Step-by-Step Instructions:
1. Prep and Cook the Pasta Shells:
Bring a large pot of salted water to a boil. Cook the jumbo pasta shells according to package instructions until just al dente — tender but still firm. Drain them carefully and set aside to cool slightly so they’re easier to handle when stuffing.
2. Make the Buffalo Chicken Filling:
In a large mixing bowl, combine shredded chicken, softened cream cheese, buffalo wing sauce, half of the mozzarella cheese, cheddar cheese, and blue cheese crumbles if you’re using them. Mix everything well until the filling is creamy and evenly mixed. Add salt and pepper to taste.
3. Stuff and Arrange the Shells:
Using a spoon or small scoop, fill each pasta shell generously with the buffalo chicken mixture. Place the stuffed shells carefully in a greased baking dish in a single layer.

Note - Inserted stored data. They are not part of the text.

(** X16. With non-negative baselines, building factor and energy
    coefficients, the demand of a step is not negative; if moreover
    [inertia_phi] is in [[0, 1]], the previous energy is not negative and the
    noise of the step is 0, the new energy is the weighted mean
    [phi * y_prev + (1 - phi) * demand], between the previous energy and the
    demand, and the floor at 0 changes nothing. *)
Theorem inertia_blend (cfg : SimConfig) (st : LoopState) (ts : datetime) :
  (0 <= building_factor_x4 cfg)%R ->
  (0 <= base_kwh_when_closed cfg)%R ->
  (0 <= base_kwh_when_open cfg)%R ->
  (0 <= activation_to_kwh cfg)%R ->
  (0 <= direct_temp_to_kwh cfg)%R ->
  (0 <= inertia_phi cfg <= 1)%R ->
  (0 <= st_y_prev st)%R ->
  step_noise cfg st ts = 0%R ->
  (0 <= step_demand cfg st ts)%R /\
  st_y_prev (simulate_step cfg st ts)
  = (inertia_phi cfg * st_y_prev st + (1 - inertia_phi cfg) * step_demand cfg st ts)%R /\
  (Rmin (st_y_prev st) (step_demand cfg st ts)
   <= st_y_prev (simulate_step cfg st ts)
   <= Rmax (st_y_prev st) (step_demand cfg st ts))%R.
Proof.
  intros Hb Hc Ho Ha Hd Hphi Hy Hn.
  pose proof (step_demand_nonneg cfg st ts Hb Hc Ho Ha Hd) as HD.
  split; [exact HD |].
  rewrite step_y, Hn.
  set (phi := inertia_phi cfg) in *. set (y := st_y_prev st) in *.
  set (D := step_demand cfg st ts) in *.
  assert (Hm : (0 <= phi * y + (1 - phi) * D)%R) by nra.
  assert (E : py_max 0.0 (phi * y + (1.0 - phi) * D + 0) = (phi * y + (1 - phi) * D)%R).
  { unfold py_max. float_cases; lra. }
  rewrite E. split; [reflexivity |].
  unfold Rmin, Rmax. destruct (Rle_dec y D); split; nra.
Qed.

(** The first step of the default run when the generator yields zeros. *)
Lemma inertia_blend_first_step :
  let st0 := initial_state (variates_of_list []) default_config in
  st_y_prev (simulate_step default_config st0 default_start)
  = (0.75 * 8.0 + (1 - 0.75) * step_demand default_config st0 default_start)%R.
Proof.
  cbv zeta.
  refine (proj1 (proj2 (inertia_blend default_config
                          (initial_state (variates_of_list []) default_config)
                          default_start _ _ _ _ _ _ _ _)));
    try (cbn [building_factor_x4 base_kwh_when_closed base_kwh_when_open
              activation_to_kwh direct_temp_to_kwh inertia_phi default_config
              initial_state st_y_prev]; lra).
  rewrite step_noise_draw.
  cbn [initial_state st_rng seeded rng_seq rng_pos]. unfold variates_of_list.
  replace (nth _ [] 0%R) with 0%R; [lra |].
  destruct (0 + (step_draws default_start - 1))%nat; reflexivity.
Defined.

(** ** The writer on arbitrary dictionaries *)

(** X17. For a path whose directory part is not empty, can be made and in
    which the file can be opened: when every later record has only keys of
    the first record, [write_csv] returns normally; the file holds the header
    and one line per record, each with as many fields as the header, and a
    column whose key a record lacks holds the empty string in that record's
    line. *)
Theorem write_csv_success (fs_makedirs fs_open : string -> result unit)
  (out_path : string) (r0 : dict) (rows : list dict) :
  dirname out_path <> ""%string ->
  fs_makedirs (dirname out_path) = Ok tt ->
  fs_open out_path = Ok tt ->
  Forall (fun r => incl (keys r) (keys r0)) rows ->
  write_csv fs_makedirs fs_open (r0 :: rows) out_path
  = (Some (map CStr (keys r0) :: map (fields_of (keys r0)) (r0 :: rows)), Ok tt) /\
  Forall (fun line => List.length line = List.length (keys r0))
         (map CStr (keys r0) :: map (fields_of (keys r0)) (r0 :: rows)) /\
  (forall (r : dict) (i : nat) (k : string),
      In r rows -> nth_error (keys r0) i = Some k -> get r k = None ->
      nth_error (fields_of (keys r0) r) i = Some (CStr "")).
Proof.
  intros Hd Hm Ho H.
  split; [apply write_csv_all_rows; assumption |]. split.
  - constructor; [apply length_map |].
    apply Forall_forall. intros line Hl. apply in_map_iff in Hl.
    destruct Hl as [r [<- _]]. apply fields_of_length.
  - intros r i k _ Hk Hg. unfold fields_of.
    rewrite (map_nth_error _ _ _ Hk), Hg. reflexivity.
Qed.

(** A second record that lacks the key of the second column. *)
Lemma write_csv_success_missing_key :
  write_csv fs_grant fs_grant
    [ [("a", CNum 1); ("b", CNum 2)]; [("a", CNum 3)] ]%string "out/t.csv"
  = (Some [ [CStr "a"; CStr "b"]; [CNum 1; CNum 2]; [CNum 3; CStr ""] ]%string, Ok tt).
Proof.
  refine (proj1 (write_csv_success fs_grant fs_grant "out/t.csv"
                   [("a", CNum 1%R); ("b", CNum 2%R)]%string
                   [ [("a", CNum 3%R)]%string ] _ _ _ _)).
  - discriminate.
  - reflexivity.
  - reflexivity.
  - constructor; [| constructor]. intros k [<- | []]. left. reflexivity.
Defined.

4. Add Sauce and Cheese Topping:
Spread a thin layer of buffalo wing sauce on the bottom of the dish or pour any leftover sauce over the stuffed shells. Then sprinkle the remaining shredded mozzarella cheese evenly on top.
5. Bake Until Bubbly:
Place the baking dish in the preheated oven and bake uncovered for 20-25 minutes, or until the cheese on top is melted, bubbly, and golden in spots.
6. Garnish and Serve:
Once baked, let the shells cool for a few minutes. Garnish with chopped green onions and fresh parsley or cilantro if you like. Serve hot with ranch or blue cheese dressing drizzled on top or on the side, along with crunchy celery sticks for a refreshing bite.
Enjoy your delicious and comforting Buffalo Chicken Stuffed Shells!
Can I Use Frozen Chicken in This Recipe?
Yes, you can! Just make sure to fully thaw the chicken first. Thaw it overnight in the fridge or place it in a sealed bag submerged in cold water for quicker thawing. Shred the chicken before mixing it into the filling.
Can I Make Buffalo Chicken Stuffed Shells Ahead of Time?
Absolutely! Assemble the stuffed shells and cover the baking dish with foil, then refrigerate for up to 24 hours before baking. When ready, bake as directed, adding a few extra minutes if baking from chilled.
How Should I Store Leftovers?
Store leftovers in an airtight container in the fridge for up to 3 days. Reheat gently in the oven or microwave until warmed through. Adding a splash of ranch or blue cheese dressing before serving helps keep it moist.
Can I Adjust the Spiciness?
Definitely! Use more or less buffalo wing sauce to suit your heat preference. For a milder flavor, mix the buffalo sauce with some ranch dressing before adding it to the filling.